一般に、レーザービームを用いて脆性材料からなる基板(例えばガラス基板など)の割断を行う場合には、熱源となるレーザービームと当該レーザービームによる加熱点の後に続く冷却機構により基板に亀裂を発生させ、レーザービーム又は基板を移動させることにより基板を割断している(例えば、特許文献1参照)。このとき、基板には、レーザービームによって加熱されているポイントの中心付近においては圧縮応力が発生し、中心から少し離れた周囲では左右均等に引っ張り応力が発生する。
ところで、上記技術を用いる場合に、割断予定線が基板の端部から十分に離間している場合には予定通りに割断を行うことができるが、割断予定線が基板の端部に近接している場合には、実際の割断線(カットライン)が割断予定線からずれてしまうという不都合がある。この原因は、基板の端部近傍では外側部分の剛性が小さく、レーザービームの照射により基板が局所的に膨張した場合に、外側に向かう引っ張り応力が大きくなるからと考えられる。また、同様な不都合は、シール部材を挟んで貼り合わされた基板を切断する際にも生じ得る。

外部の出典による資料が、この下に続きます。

(* ===== verification/HookSlots.v ===== *)
(** * Which C runtimes the hook attaches to

    [hook/meminfo_hook.cpp], the slots: every scan looks for runtimes that are
    loaded by now and detours the allocation functions of the new ones, in one
    Detours transaction.  Scans run again after each library the program loads.
    A slot holds its functions as pointers: what [GetProcAddress] gave, and once
    attached the trampoline of the detour. *)

From S2P Require Import Prelude.

(** ** The code *)

Definition kMaxSlots : nat := 4.

(** A function pointer of a slot: null, an address, or the trampoline of a detour
    put on the function it pointed to before. *)
Inductive CrtPtr :=
| PNull
| PAddr (a : Z)
| PTramp (target : CrtPtr).

#[export] Instance CrtPtr_eq_dec : EqDecision CrtPtr.
Proof. solve_decision. Defined.

(** [CrtSlot]. *)
Record CrtSlot := mkSlot {
  module_name : string;
  real_malloc : CrtPtr;
  real_calloc : CrtPtr;
  real_realloc : CrtPtr;
  real_free : CrtPtr;
  real_msize : CrtPtr
}.

(** The functions in the order they are attached. *)
Definition crt_functions : list string := ["malloc"; "calloc"; "realloc"; "free"; "_msize"]%string.

Definition slot_ptr (s : CrtSlot) (f : string) : CrtPtr :=
  if bool_decide (f = "malloc"%string) then real_malloc s
  else if bool_decide (f = "calloc"%string) then real_calloc s
  else if bool_decide (f = "realloc"%string) then real_realloc s
  else if bool_decide (f = "free"%string) then real_free s
  else if bool_decide (f = "_msize"%string) then real_msize s
  else PNull.

Definition map_ptrs (g : string -> CrtPtr -> CrtPtr) (s : CrtSlot) : CrtSlot :=
  mkSlot (module_name s) (g "malloc" (real_malloc s)) (g "calloc" (real_calloc s)) (g "realloc" (real_realloc s))
    (g "free" (real_free s)) (g "_msize" (real_msize s)).

(** A detour in place: the hook of slot [dt_slot] for [dt_function], on the code at [dt_target]. *)
Record Detour := mkDetour { dt_slot : nat; dt_function : string; dt_target : CrtPtr }.

#[export] Instance Detour_eq_dec : EqDecision Detour.
Proof. solve_decision. Defined.

Definition dt_key (d : Detour) : nat * string := (dt_slot d, dt_function d).

(** The slots, [g_slot_taken], and the detours in the order attached. *)
Record HookTable := mkTable {
  g_slots : list CrtSlot;
  g_slot_taken : list bool;
  detours : list Detour
}.

Definition HookTable_new : HookTable := mkTable [] (replicate kMaxSlots false) [].

Definition kCrtModules : list string :=
  ["ucrtbase.dll"; "msvcrt.dll"; "api-ms-win-crt-heap-l1-1-0.dll"; "msvcr120.dll"]%string.

(** What the process looks like to one scan: the loaded modules, each with the
    address [GetProcAddress] gives for a name (0: none), which [DetourAttach]
    succeed, and whether the transaction commits. *)
Record ScanWorld := mkWorld {
  GetModule : string -> option (string -> Z);
  DetourAttach : nat -> string -> bool;
  DetourTransactionCommit : bool
}.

すなわち、上記シール部材の接する位置に近接して割断予定線が設定された場合には、シール部材の硬化収縮現象に起因して基板表面に生じる引っ張り応力により、元々は左右均等であったレーザービームの引っ張り応力が不均一となる。このため、割断予定線よりもシール部材に近い側にカットラインが引き寄せられてしまう。かかる不都合を回避するために、現状では、シール部材の位置から十分に離間した位置に割断予定線を設定する必要がある。このため、例えば液晶表示装置や有機EL表示装置などの電気光学装置の製造時に、シール部材が配置されるパネル額縁部の割断に上記技術を用いた場合には、パネルの狭額縁化を図りにくいという不都合がある。したがって、基板の端部近傍等における割断を割断予定線に沿って精度よく行うことを可能とする技術が望まれていた。
そこで、本発明は、脆性材料からなる基板の端部近傍等における割断を割断予定線に沿って精度よく行うことを可能とする技術を提供することを目的とする。

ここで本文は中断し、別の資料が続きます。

Fixpoint recv_loop (fuel : nat) (len : Z) (acc : list byte) : M Fd (bool * list byte) :=
  if 0 <? len - zlen acc then
    match fuel with
    | O => nofuel
    | S fuel =>
        let! r := sock_recv (len - zlen acc) in
        match r with
        | None | Some [] => ret (false, acc)
        | Some l => recv_loop fuel len (acc ++ l)
        end
    end
  else ret (true, acc).

Definition recv_exact (len : Z) : M Fd (bool * list byte) :=
  fun s => recv_loop (Z.to_nat len + length (fd_in s)) len [] s.

Definition send_paging_header (opcode address page_count payload_len : Z) : M Fd bool :=
  send_exact (paging_header_bytes (mkPagingHeader PAGING_MAGIC opcode address page_count payload_len)).

(** [addr & ~(CLUSTER_SIZE - 1)]. *)
Definition align_down_cluster (addr : Z) : Z := Z.land addr (u64 (Z.lnot (CLUSTER_SIZE - 1))).

(** ** The server *)

Definition POOL_SIZE : Z := 8 * 1024 * 1024 * 1024.

Fixpoint pool_bytes (m : Z -> byte) (off : Z) (n : nat) : list byte :=
  match n with O => [] | S n => m off :: pool_bytes m (off + 1) n end.
Definition mem_read (m : Z -> byte) (off n : Z) : list byte := pool_bytes m off (Z.to_nat n).
Definition mem_write (m : Z -> byte) (off : Z) (l : list byte) : Z -> byte :=
  fun x => if (off <=? x) && (x <? off + zlen l) then default x00 (znth l (x - off)) else m x.

Record PagingEnv := mkPagingEnv { pe_sock : Fd; pe_pool : Z -> byte }.

Definition set_pe_sock (s : Fd) (e : PagingEnv) : PagingEnv := mkPagingEnv s (pe_pool e).

(** What [handle_client] does with a header; the result is whether the loop goes on. *)
Definition paging_decide (hdr : PagingHeader) : M PagingEnv bool :=
  if negb (ph_magic hdr =? PAGING_MAGIC) then ret false
  else if (ph_page_count hdr =? 0) || (PAGES_PER_CLUSTER <? ph_page_count hdr) then ret false
  else if negb (ph_payload_len hdr =? ph_page_count hdr * PAGE_SIZE) then ret false
  else
    let payload_len := ph_payload_len hdr in
    let cluster := ph_address hdr mod POOL_SIZE in
    if ph_opcode hdr =? PAGING_OP_READ_CLUSTER then
      if POOL_SIZE <? cluster + payload_len then undef
      else
        let! e := get in
        zoom pe_sock set_pe_sock (send_exact (mem_read (pe_pool e) cluster payload_len))
    else if ph_opcode hdr =? PAGING_OP_WRITE_DIFF then
      let! r := zoom pe_sock set_pe_sock (recv_exact payload_len) in
      if negb (fst r) then ret false
      else if POOL_SIZE <? cluster + payload_len then undef
      else
        let! e := get in
        do! put (mkPagingEnv (pe_sock e) (mem_write (pe_pool e) cluster (snd r))) in
        ret true
    else ret false.

(** One round of its loop. *)
Definition paging_round : M PagingEnv bool :=
  let! r := zoom pe_sock set_pe_sock (recv_exact 24) in
  if negb (fst r) then ret false else paging_decide (paging_header_of (snd r)).

(** [handle_client], whose flags stay set while it runs. *)
Fixpoint paging_serve (fuel : nat) : M PagingEnv unit :=
  match fuel with
  | O => nofuel
  | S fuel =>
      let! go := paging_round in
      if go then paging_serve fuel else ret tt
  end.

(** ** The backend *)

Record TcpPageFaultBackend := mkBackend {
  tb_socket : option Fd;
  tb_locked : bool;       (* [socket_mutex_] is held *)
  tb_initialized : bool;
  tb_closed : nat         (* sockets closed *)
}.

Definition TcpPageFaultBackend_new : TcpPageFaultBackend := mkBackend None false false 0.

Definition set_tb_locked (b : bool) (t : TcpPageFaultBackend) : TcpPageFaultBackend :=
  mkBackend (tb_socket t) b (tb_initialized t) (tb_closed t).
Definition set_tb_socket (s : option Fd) (t : TcpPageFaultBackend) : TcpPageFaultBackend :=
  mkBackend s (tb_locked t) (tb_initialized t) (tb_closed t).
Definition set_tb_initialized (b : bool) (t : TcpPageFaultBackend) : TcpPageFaultBackend :=
  mkBackend (tb_socket t) (tb_locked t) b (tb_closed t).

(** [std::lock_guard] over the rest of a block: a [std::mutex] must not be locked
    by the thread that holds it. *)
Definition with_lock {A} (c : M TcpPageFaultBackend A) : M TcpPageFaultBackend A :=
  let! t := get in
  if tb_locked t then undef
  else
    do! put (set_tb_locked true t) in
    let! a := c in
    let! t := get in
    do! put (set_tb_locked false t) in
    ret a.

Definition close_socket : M TcpPageFaultBackend unit :=
  with_lock (
    let! t := get in
    match tb_socket t with
    | None => ret tt
    | Some _ => put (mkBackend None (tb_locked t) (tb_initialized t) (S (tb_closed t)))
    end).

(** [sock]: what [connect_socket] gives. *)
Definition backend_initialize (sock : option Fd) : M TcpPageFaultBackend bool :=
  let! t := get in
  if tb_initialized t then ret true
  else
    match sock with
    | None => ret false
    | Some s =>
        do! with_lock (let! t := get in put (set_tb_socket (Some s) t)) in
        let! t := get in
        do! put (set_tb_initialized true t) in
        ret true
    end.

(** A call on [socket_], which is valid here. *)
Definition on_socket {A} (c : M Fd A) : M TcpPageFaultBackend A :=
  let! t := get in
  match tb_socket t with
  | None => undef
  | Some s => let '(o, s') := c s in do! put (set_tb_socket (Some s') t) in fun t => (o, t)
  end.

Definition page_count_of (size : Z) : Z :=
  let n := u32 (u64 (size + PAGE_SIZE - 1) / PAGE_SIZE) in
  let n := if n =? 0 then 1 else n in
  if PAGES_PER_CLUSTER <? n then PAGES_PER_CLUSTER else n.

Definition give_up_socket : M TcpPageFaultBackend unit :=
  do! close_socket in
  let! t := get in
  put (set_tb_initialized false t).

(** The result, and what is in [dst]. *)
Definition fetch_page_cluster (addr size : Z) : M TcpPageFaultBackend (bool * list byte) :=
  let! t := get in
  if negb (tb_initialized t) then ret (false, [])
  else
    with_lock (
      let! t := get in
      match tb_socket t with
      | None => ret (false, [])
      | Some _ =>
          let page_count := page_count_of size in
          let payload_len := page_count * PAGE_SIZE in
          let! sent := on_socket (send_paging_header PAGING_OP_READ_CLUSTER (align_down_cluster addr) page_count payload_len) in
          if negb sent then do! give_up_socket in ret (false, [])
          else
            let! r := on_socket (recv_exact payload_len) in
            if negb (fst r) then do! give_up_socket in ret (false, snd r)
            else ret (true, snd r)
      end).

第1の本発明は、脆性材料からなる基板を割断する方法であって、レーザービームが上記基板の割断予定線上に照射されるように光路設定を行う第1過程と、上記割断予定線よりも上記基板の端部又は上記基板に接して設けられるシール部材に近い側の上記基板表面に圧力を付与するためのローラーを配置する第2過程と、上記レーザービームを上記割断予定線に沿って進行させながら照射し、かつ上記ローラーを上記レーザービームと並行して上記基板表面を進行させる第3過程と、を含む、基板の割断方法である。
かかる方法によれば、基板の端部等に近い側の基板表面にローラーによって圧力をかけることにより、割断予定線の付近における各応力のバランスをとることができる。これにより、ガラス基板等の脆性材料からなる基板の端部近傍等における割断を割断予定線に沿って精度よく行うことが可能となる。
第2の本発明は、脆性材料からなる基板を割断する方法であって、レーザービームが上記基板の割断予定線上に照射されるように光路設定を行う第1過程と、上記割断予定線よりも上記基板の端部又は上記基板に接して設けられるシール部材に近い側の上記基板表面に圧力を付与するためのローラーを配置する第2過程と、上記基板の端部又は上記基板に接して設けられるシール部材の位置と上記割断予定線の位置とが近接している場合に、上記レーザービームを上記割断予定線に沿って進行させながら照射し、かつ上記ローラーを上記レーザービームと並行して上記基板表面を進行させる第3過程と、上記基板の端部又は上記基板に接して設けられるシール部材の位置と上記割断予定線の位置とが離間している場合に、上記レーザービームのみを上記割断予定線に沿って進行させながら照射する第4過程と、を含む基板の割断方法である。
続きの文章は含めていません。